# Exercise brief
From the data below, set down exactly the lines between the one holding "Definition to_int (z" and the one holding "(** C division", inclusive, and no others.

# Data
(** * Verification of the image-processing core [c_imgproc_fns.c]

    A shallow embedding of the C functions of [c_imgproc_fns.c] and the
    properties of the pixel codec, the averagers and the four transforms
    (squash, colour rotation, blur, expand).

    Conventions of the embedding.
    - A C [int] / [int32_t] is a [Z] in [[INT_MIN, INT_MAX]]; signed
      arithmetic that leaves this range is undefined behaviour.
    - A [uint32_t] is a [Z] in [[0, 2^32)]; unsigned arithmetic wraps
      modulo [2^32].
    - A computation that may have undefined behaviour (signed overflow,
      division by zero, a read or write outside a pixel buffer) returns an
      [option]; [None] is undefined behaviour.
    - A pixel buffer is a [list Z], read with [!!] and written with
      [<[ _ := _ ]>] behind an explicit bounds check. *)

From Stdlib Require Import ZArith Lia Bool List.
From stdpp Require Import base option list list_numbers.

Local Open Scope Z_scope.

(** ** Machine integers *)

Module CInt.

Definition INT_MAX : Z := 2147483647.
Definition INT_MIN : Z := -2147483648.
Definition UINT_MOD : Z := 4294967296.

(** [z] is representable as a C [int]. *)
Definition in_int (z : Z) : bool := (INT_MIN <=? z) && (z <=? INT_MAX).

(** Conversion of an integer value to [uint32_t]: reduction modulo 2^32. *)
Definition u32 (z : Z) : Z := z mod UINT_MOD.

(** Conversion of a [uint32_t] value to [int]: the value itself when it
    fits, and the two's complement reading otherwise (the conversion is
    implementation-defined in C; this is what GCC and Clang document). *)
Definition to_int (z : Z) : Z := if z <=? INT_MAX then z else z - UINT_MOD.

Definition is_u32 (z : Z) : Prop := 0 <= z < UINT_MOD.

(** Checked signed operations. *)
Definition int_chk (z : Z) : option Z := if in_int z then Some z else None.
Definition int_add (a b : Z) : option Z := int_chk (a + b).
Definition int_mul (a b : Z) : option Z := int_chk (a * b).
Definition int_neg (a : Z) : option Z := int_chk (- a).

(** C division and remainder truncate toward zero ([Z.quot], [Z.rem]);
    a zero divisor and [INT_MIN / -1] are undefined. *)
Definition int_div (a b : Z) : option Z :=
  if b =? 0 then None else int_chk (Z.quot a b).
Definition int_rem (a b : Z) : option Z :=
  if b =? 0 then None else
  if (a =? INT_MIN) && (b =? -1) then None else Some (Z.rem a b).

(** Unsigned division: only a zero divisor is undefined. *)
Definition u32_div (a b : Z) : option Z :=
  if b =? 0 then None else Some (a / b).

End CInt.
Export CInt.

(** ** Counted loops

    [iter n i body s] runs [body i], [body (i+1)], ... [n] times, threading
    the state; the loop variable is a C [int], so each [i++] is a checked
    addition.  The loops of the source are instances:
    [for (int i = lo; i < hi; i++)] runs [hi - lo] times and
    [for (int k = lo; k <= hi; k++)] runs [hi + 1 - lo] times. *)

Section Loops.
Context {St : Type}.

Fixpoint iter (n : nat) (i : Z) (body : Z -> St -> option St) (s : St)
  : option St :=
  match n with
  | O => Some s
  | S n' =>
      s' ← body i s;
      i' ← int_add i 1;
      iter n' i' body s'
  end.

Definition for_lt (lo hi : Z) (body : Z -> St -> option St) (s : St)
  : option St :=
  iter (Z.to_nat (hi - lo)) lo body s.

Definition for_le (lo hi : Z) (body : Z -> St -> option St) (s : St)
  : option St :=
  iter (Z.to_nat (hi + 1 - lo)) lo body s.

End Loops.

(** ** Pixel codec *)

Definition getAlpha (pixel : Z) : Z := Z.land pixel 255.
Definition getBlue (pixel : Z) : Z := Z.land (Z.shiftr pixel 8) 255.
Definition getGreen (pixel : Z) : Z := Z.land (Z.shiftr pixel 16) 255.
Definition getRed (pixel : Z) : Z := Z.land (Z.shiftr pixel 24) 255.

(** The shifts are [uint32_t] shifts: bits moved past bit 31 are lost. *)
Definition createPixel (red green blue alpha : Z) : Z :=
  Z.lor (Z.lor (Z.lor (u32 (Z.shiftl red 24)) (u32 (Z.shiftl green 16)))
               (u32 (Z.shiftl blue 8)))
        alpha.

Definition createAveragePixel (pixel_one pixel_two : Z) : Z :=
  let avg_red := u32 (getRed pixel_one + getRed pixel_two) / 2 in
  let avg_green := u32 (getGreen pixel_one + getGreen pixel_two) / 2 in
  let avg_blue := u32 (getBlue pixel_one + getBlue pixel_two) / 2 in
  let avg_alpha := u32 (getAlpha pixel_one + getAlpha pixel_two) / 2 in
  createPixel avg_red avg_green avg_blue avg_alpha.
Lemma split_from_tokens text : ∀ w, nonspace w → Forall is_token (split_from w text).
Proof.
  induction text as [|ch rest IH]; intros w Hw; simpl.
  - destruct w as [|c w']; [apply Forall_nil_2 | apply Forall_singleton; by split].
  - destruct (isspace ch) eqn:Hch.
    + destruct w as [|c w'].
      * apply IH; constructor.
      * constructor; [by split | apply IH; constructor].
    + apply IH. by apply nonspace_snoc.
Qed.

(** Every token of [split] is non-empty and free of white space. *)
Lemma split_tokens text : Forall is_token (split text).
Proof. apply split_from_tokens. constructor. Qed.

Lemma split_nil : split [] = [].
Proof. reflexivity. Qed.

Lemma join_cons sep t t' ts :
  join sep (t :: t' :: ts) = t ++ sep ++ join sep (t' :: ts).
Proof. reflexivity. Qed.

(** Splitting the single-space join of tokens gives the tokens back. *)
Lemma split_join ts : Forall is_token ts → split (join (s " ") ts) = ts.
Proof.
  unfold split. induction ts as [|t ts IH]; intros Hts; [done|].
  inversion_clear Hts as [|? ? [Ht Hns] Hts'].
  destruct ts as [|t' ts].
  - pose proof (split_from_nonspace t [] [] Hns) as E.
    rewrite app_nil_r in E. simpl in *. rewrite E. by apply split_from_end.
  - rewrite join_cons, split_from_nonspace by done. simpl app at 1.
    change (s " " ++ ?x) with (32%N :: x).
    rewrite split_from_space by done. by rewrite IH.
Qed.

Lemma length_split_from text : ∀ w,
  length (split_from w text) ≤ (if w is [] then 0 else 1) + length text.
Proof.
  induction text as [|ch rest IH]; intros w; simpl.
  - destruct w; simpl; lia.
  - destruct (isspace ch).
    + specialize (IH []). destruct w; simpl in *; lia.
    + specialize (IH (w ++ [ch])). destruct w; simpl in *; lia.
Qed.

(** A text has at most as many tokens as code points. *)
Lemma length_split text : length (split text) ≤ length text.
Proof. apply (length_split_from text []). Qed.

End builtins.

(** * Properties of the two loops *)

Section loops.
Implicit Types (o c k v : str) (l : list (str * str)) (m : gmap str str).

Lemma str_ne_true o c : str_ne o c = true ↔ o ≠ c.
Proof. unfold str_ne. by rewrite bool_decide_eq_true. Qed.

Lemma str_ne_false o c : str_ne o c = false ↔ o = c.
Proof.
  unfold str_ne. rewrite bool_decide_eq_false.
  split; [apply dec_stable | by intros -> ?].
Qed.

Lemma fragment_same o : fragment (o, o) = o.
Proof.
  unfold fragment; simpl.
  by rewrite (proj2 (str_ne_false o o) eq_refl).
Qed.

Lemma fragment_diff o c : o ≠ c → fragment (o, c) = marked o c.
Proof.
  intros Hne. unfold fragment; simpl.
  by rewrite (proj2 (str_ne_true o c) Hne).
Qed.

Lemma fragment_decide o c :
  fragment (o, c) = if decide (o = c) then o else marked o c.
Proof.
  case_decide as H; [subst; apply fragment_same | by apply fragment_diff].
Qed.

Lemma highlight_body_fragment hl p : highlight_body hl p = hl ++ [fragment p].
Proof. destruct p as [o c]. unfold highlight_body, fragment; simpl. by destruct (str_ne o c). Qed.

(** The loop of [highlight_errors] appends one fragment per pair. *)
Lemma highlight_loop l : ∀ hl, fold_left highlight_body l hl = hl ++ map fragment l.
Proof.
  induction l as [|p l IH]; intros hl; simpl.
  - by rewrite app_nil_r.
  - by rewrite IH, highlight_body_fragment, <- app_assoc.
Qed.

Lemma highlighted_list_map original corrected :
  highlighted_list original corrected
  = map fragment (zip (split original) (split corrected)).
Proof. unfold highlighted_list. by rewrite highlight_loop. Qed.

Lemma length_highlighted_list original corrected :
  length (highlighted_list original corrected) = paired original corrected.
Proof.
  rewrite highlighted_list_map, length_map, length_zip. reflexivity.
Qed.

# Response area
Definition to_int (z : Z) : Z := if z <=? INT_MAX then z else z - UINT_MOD.

Definition is_u32 (z : Z) : Prop := 0 <= z < UINT_MOD.

(** Checked signed operations. *)
Definition int_chk (z : Z) : option Z := if in_int z then Some z else None.
Definition int_add (a b : Z) : option Z := int_chk (a + b).
Definition int_mul (a b : Z) : option Z := int_chk (a * b).
Definition int_neg (a : Z) : option Z := int_chk (- a).

(** C division and remainder truncate toward zero ([Z.quot], [Z.rem]);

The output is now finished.